基本は、1年間です。会社法では1年を超えてはいけない、とだけされていますが、いろんな手続きが面倒なので、1年としている会社がほとんどです。後で説明しますが、決算月を変更する時には、「変則決算」といって、1年未満の会計期間が例外的に設定されることがあります。
そこで、「会計年度」という言葉が存在します。カレンダーでは、1年は1月に始まります。カレンダーで始まるのは「年」で、「Calendar Year」、略して「CY」。例えば、2014年は、「CY2014」「CY14」と記載します。日本の学校の新学年やお役所の予算期間は4月に始まります。それを日本語では「年度」と呼び、1月から始まる「年」と区別することがあり、会計の世界でも英語では、「Fiscal Year」、略して「FY」と表記します。2014年度は、「FY14」とか「FY2014」となります。

■ 損益の計算期間

「損益」は、ある「会計期間」の間に積み上がったものを集計していきます。会計期間が4月に始まって3月に終わる1年ならば、12ヵ月間の「収益」と「費用」を合算していきます。
ここで、「中間決算」とか「四半期決算」を説明します。「中間決算」は、1年である「本決算」の前半6か月、「四半期決算」は、会計年度の3か月毎に行われる決算です。中間決算では6か月分、四半期決算では3ヵ月分の「損益」情報を足し込みます。
その際、該当する6か月や3ヵ月の間だけの「単期」か、年度末のゴールに向かって経過月の「累計」の両方で業績管理を行います。
下表の第3四半期を例にとると、
単期:50
累計:120
として、業績を管理します。
会計(基礎編)_フロー情報
「制度会計」という会社外部のステークホルダーに情報開示(ディスクローズ)するのは、最短が四半期ということになっています。制度外で、決算の基礎データとして、または「管理会計」として、月次決算や場合によっては日次決算を行うこともあります。特に、商品のコストを計算して、売上原価と在庫金額を明らかにするための「原価計算」は月次で行われることが多く、月次決算制度が前提となっている場合が多くなっています。
ちなみに、「損益」は「フロー情報」といって、その会計期間における「お金」の出入りを「収益」と「費用」という定義でそれぞれ集計し、差し引き計算で算出されます。同じ考え方で、「キャッシュフロー」も「キャッシュ・イン・フロー(現金収入)」と「キャッシュ・アウト・フロー(現金支出)」の差額として計算されます。合計して意味のある情報を「フロー情報」として考えるのが簡単です。
ということで、財務諸表の仲間でいうと、「損益計算書」、「包括利益計算書」、「製造原価報告書(明細書)」や「キャッシュフロー計算書」が会計期間の合算値として作成されます。

■ 財産状況の把握

一方で、「決算」時点の会社の財産、「現金」、「土地」、「商品在庫」とか「建物」などが、いくら残っているかも把握しておく必要があります。

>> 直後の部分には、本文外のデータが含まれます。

(** The double a printed number stands for. *)
Definition num_value (neg : bool) (s : bytes) : spec_float := match strtod ((if neg then [45] else []) ++ s) with Some (v, _) => v | None => S754_nan end.

Lemma strtod_print neg s rest : num_text s → value_end rest → strtod ((if neg : bool then [45] else []) ++ s ++ rest) = Some (num_value neg s, rest).
Proof.
  intros Hs Hr. destruct (strtod_num neg s Hs) as [v Hv]. rewrite Hv by done. unfold num_value. specialize (Hv [] I). rewrite app_nil_r in Hv. by rewrite Hv.
Qed.

Section json_induction.
Context (P : json → Prop).
Context (Hnull : P JNull) (Hbool : ∀ b, P (JBool b)) (Hnum : ∀ n d, P (JNum n d))
  (Hstr : ∀ s, P (JStr s)) (Harr : ∀ l, Forall P l → P (JArr l))
  (Hobj : ∀ l, Forall (λ kv, P kv.2) l → P (JObj l)).

Lemma json_nested_ind : ∀ v, P v.
Proof.
  fix IH 1. intros [|b|n d|s|l|l]; [done|done|done|done| |].
  - apply Harr. induction l as [|v l IHl]; constructor; [apply IH|exact IHl].
  - apply Hobj. induction l as [|[k v] l IHl]; constructor; [apply IH|exact IHl].
Qed.
End json_induction.

Lemma jprint_head v :
  json_ok v → ∃ c r, jprint v = c :: r ∧ isspace c = false ∧ c ≠ 93 ∧ c ≠ 125 ∧ c ≠ 0.
Proof.
  intros Hok. destruct Hok as [|b|neg d Hd|s Hs|l _|l _].
  - by do 2 eexists.
  - destruct b; by do 2 eexists.
  - destruct neg; [by do 2 eexists|]. destruct (num_text_head d Hd) as (c & r & -> & Hc). exists c, r. apply isdigit_true in Hc.
    unfold isspace. repeat split; lia.
  - by do 2 eexists.
  - by do 2 eexists.
  - by do 2 eexists.
Qed.

Lemma jdepth_nonneg v : 0 <= jdepth v.
Proof.
  destruct v; simpl; try lia; match goal with |- 0 <= 1 + ?f => assert (0 <= f); [|lia] end;
    induction l; simpl; lia.
Qed.

(** What the skipper does on a printed value at a given depth. *)
Definition skips (v : json) : Prop :=
  json_ok v → ∀ d rest fuel, 0 <= d <= 256 → value_end rest →
  (3 * length (jprint v ++ rest) + 2 <= fuel)%nat →
  json_skip_value_depth fuel d (jprint v ++ rest)
  = if d + jdepth v <=? 256 then Some rest else None.

Lemma join_close_cons close x y items :
  join_close close (x :: y :: items) = x ++ 44 :: join_close close (y :: items).
Proof. done. Qed.

Lemma skip_array_loop_print l d rest fuel :
  l ≠ [] → Forall skips l → Forall json_ok l → 0 <= d < 256 →
  (3 * length (join_close 93 (jprint <$> l) ++ rest) + 3 <= fuel)%nat →
  json_skip_array_loop fuel d (join_close 93 (jprint <$> l) ++ rest)
  = if d + (1 + foldr (λ v m, Z.max (jdepth v) m) 0 l) <=? 256 then Some rest else None.
Proof.
  intros Hne Hs Hok Hd. revert fuel. induction Hs as [|v l Hv Hs IH]; [done|]; intros fuel Hf.
  apply Forall_cons in Hok as [Hokv Hokl]. destruct fuel as [|fuel]; [lia|]. skip_unfold.
  pose proof (jdepth_nonneg v). destruct l as [|w l].
  - cbn [fmap list_fmap join_close] in *. rewrite <- (assoc_L (++)) in *. cbn [app] in *.
    rewrite (Hv Hokv) by (lia || (unfold value_end; lia)). cbn [foldr].
    destruct (Z.leb_spec (d + 1 + jdepth v) 256), (Z.leb_spec (d + (1 + Z.max (jdepth v) 0)) 256);
      try lia; done.
  - rewrite !fmap_cons, join_close_cons in *. rewrite <- (assoc_L (++)) in *. cbn [app] in *.
    rewrite length_app in Hf. cbn [length] in Hf.
    rewrite (Hv Hokv) by (rewrite ?length_app; cbn [length]; lia || (unfold value_end; lia)).
    change (foldr _ 0 (v :: w :: l)) with (Z.max (jdepth v) (foldr (λ v m, Z.max (jdepth v) m) 0 (w :: l))).
    destruct (Z.leb_spec (d + 1 + jdepth v) 256) as [Hle|Hgt]; cbn [mbind option_bind].
    + rewrite json_ws_stop by done. cbn [hd0 tl0 Z.eqb Pos.eqb negb].
      rewrite <- fmap_cons in *. rewrite IH; [|done|done|lia].
      destruct (Z.leb_spec (d + (1 + foldr (λ v m, Z.max (jdepth v) m) 0 (w :: l))) 256);
        destruct (Z.leb_spec (d + (1 + Z.max (jdepth v) (foldr (λ v m, Z.max (jdepth v) m) 0 (w :: l)))) 256);
        try lia; done.
    + destruct (Z.leb_spec (d + (1 + Z.max (jdepth v) (foldr (λ v m, Z.max (jdepth v) m) 0 (w :: l)))) 256);
        [lia|done].
Qed.

Definition member (kv : bytes * json) : bytes := json_escape kv.1 ++ 58 :: jprint kv.2.

(** One member: the key, the colon and the value. *)
Lemma skip_member_print kv d rest fuel :
  str_ok kv.1 → skips kv.2 → json_ok kv.2 → 0 <= d < 256 → value_end rest →
  (3 * length (member kv ++ rest) + 3 <= fuel)%nat →
  ∃ s, json_string (member kv ++ rest) = Some (kv.1, s) ∧ hd0 (json_ws s) = 58
    ∧ json_skip_value_depth (pred fuel) (d + 1) (tl0 (json_ws s))
      = if d + 1 + jdepth kv.2 <=? 256 then Some rest else None.
Proof.
  intros [Hb Hn] Hv Hok Hd Hr Hf. exists (58 :: jprint kv.2 ++ rest). unfold member in *.
  rewrite <- (assoc_L (++)) in *. cbn [app] in *.
  split; [by apply json_string_escape|]. rewrite json_ws_stop by done. split; [done|]. cbn [tl0].
  rewrite length_app in Hf. cbn [length] in Hf. apply Hv; try done; lia.
Qed.

Lemma skip_object_loop_print l d rest fuel :
  l ≠ [] → Forall (λ kv, skips kv.2) l → Forall (λ kv, str_ok kv.1 ∧ json_ok kv.2) l → 0 <= d < 256 →
  (3 * length (join_close 125 (member <$> l) ++ rest) + 3 <= fuel)%nat →
  json_skip_object_loop fuel d (join_close 125 (member <$> l) ++ rest)
  = if d + (1 + foldr (λ kv m, Z.max (jdepth kv.2) m) 0 l) <=? 256 then Some rest else None.
Proof.
  intros Hne Hs Hok Hd. revert fuel. induction Hs as [|kv l Hv Hs IH]; [done|]; intros fuel Hf.
  apply Forall_cons in Hok as [[Hk Hokv] Hokl]. destruct fuel as [|fuel]; [lia|]. skip_unfold.
  pose proof (jdepth_nonneg kv.2). destruct l as [|w l].
  - cbn [fmap list_fmap join_close] in *. rewrite <- (assoc_L (++)) in *. cbn [app] in *.
    destruct (skip_member_print kv d (125 :: rest) (S fuel)) as (s & -> & Hc & Hval); try done.
    { unfold value_end. lia. }
    cbn [mbind option_bind]. rewrite Hc. cbn [Z.eqb Pos.eqb negb Nat.pred] in *. rewrite Hval.
    cbn [foldr].
    destruct (Z.leb_spec (d + 1 + jdepth kv.2) 256), (Z.leb_spec (d + (1 + Z.max (jdepth kv.2) 0)) 256);
      try lia; done.
  - rewrite !fmap_cons, join_close_cons in *. rewrite <- (assoc_L (++)) in *. cbn [app] in *.
    destruct (skip_member_print kv d (44 :: join_close 125 (member w :: (member <$> l)) ++ rest) (S fuel))
      as (s & -> & Hc & Hval); try done.
    { unfold value_end. lia. }
    cbn [mbind option_bind]. rewrite Hc. cbn [Z.eqb Pos.eqb negb Nat.pred] in *. rewrite Hval.
    rewrite length_app in Hf. cbn [length] in Hf.
    change (foldr _ 0 (kv :: w :: l)) with (Z.max (jdepth kv.2) (foldr (λ kv m, Z.max (jdepth kv.2) m) 0 (w :: l))).
    destruct (Z.leb_spec (d + 1 + jdepth kv.2) 256) as [Hle|Hgt]; cbn [mbind option_bind].
    + rewrite json_ws_stop by done. cbn [hd0 tl0 Z.eqb Pos.eqb negb].
      rewrite <- fmap_cons in *. rewrite IH; [|done|done|lia].
      destruct (Z.leb_spec (d + (1 + foldr (λ kv m, Z.max (jdepth kv.2) m) 0 (w :: l))) 256);
        destruct (Z.leb_spec (d + (1 + Z.max (jdepth kv.2) (foldr (λ kv m, Z.max (jdepth kv.2) m) 0 (w :: l)))) 256);
        try lia; done.
    + destruct (Z.leb_spec (d + (1 + Z.max (jdepth kv.2) (foldr (λ kv m, Z.max (jdepth kv.2) m) 0 (w :: l)))) 256);
        [lia|done].
Qed.

Lemma json_lit_miss lit c s : (∀ a r, lit = a :: r → a ≠ c) → lit ≠ [] → json_lit lit (c :: s) = None.
Proof.
  intros H Hne. destruct lit as [|a r]; [done|]. unfold json_lit. simpl.
  destruct (Z.eqb_spec a c); [|done]. by destruct (H a r eq_refl).
Qed.

Lemma skip_print_num neg dg : skips (JNum neg dg).
Proof.
  intros Hok d rest fuel Hd Hr Hf. destruct fuel as [|fuel]; [lia|].
  inversion Hok as [| |? ? Hdg| | |]; subst. cbn [jdepth jprint]. rewrite Z.add_0_r.
  destruct (Z.leb_spec d 256); [|lia]. rewrite <- (assoc_L (++)).
  pose proof (strtod_print neg dg rest Hdg Hr) as Hv.
  assert (Hh : ∃ c r, (if neg then [45] else []) ++ dg ++ rest = c :: r
                      ∧ (c = 45 ∨ isdigit c = true)).
  { destruct neg; [by do 2 eexists; eauto|]. destruct (num_text_head dg Hdg) as (c & r & -> & Hc). by do 2 eexists; eauto. }
  destruct Hh as (c & r & Hcr & Hc). rewrite Hcr in *. rewrite isdigit_true in Hc. skip_unfold.
  rewrite json_ws_stop by (unfold isspace; lia). cbn [hd0].
  destruct (Z.eqb_spec c 34); [lia|]. destruct (Z.eqb_spec c 123); [lia|].
  destruct (Z.eqb_spec c 91); [lia|].
  rewrite !json_lit_miss by (try done; intros ? ? [= <- _]; lia).
  unfold json_number. rewrite json_ws_stop by (unfold isspace; lia). by rewrite Hv.
Qed.

Lemma skip_print_str str : skips (JStr str).
Proof.
  intros Hok d rest fuel Hd Hr Hf. destruct fuel as [|fuel]; [lia|].
  inversion Hok as [| | |? [Hb Hn]| |]; subst. cbn [jdepth jprint]. rewrite Z.add_0_r.
  destruct (Z.leb_spec d 256); [|lia]. pose proof (json_string_escape str rest Hb Hn) as Hs.
  unfold json_escape in *. cbn [app] in *. skip_unfold. rewrite json_ws_stop by done.
  cbn [hd0 Z.eqb Pos.eqb]. by rewrite Hs.
Qed.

また同時に、「資本金」とか「借入金」とか、その時点でいくらのお金を社外から調達しているかも管理しておく必要があります。
こういう情報は「ストック情報」といって、ある「会計期間」の終わりの時点、「期末」と呼ぶのですが、期末時点の残高情報として記録されているものになります。その時点の瞬間値なのですが、その瞬間瞬間でいくらの在高(ありだか)になっているか、把握することも大事ですが、その前回の「期末」からどれだけ増減したかもチェックしておく必要もあります。
そこで、「期末時点」の残高の他に、前回の「期末」からの変動分も「変動業績」として管理します。
下表を例にとると、年度末において、
期末業績:50
前四半期末からの変動業績:10
前年度末からの変動業績:20
として業績を管理します。
会計(基礎編)_ストック情報
このように、ある時点の瞬間値や、各時点間の変動分を計算して作成されるのが、財務諸表の仲間でいうと、「貸借対照表」や「株主資本等変動計算書」になります。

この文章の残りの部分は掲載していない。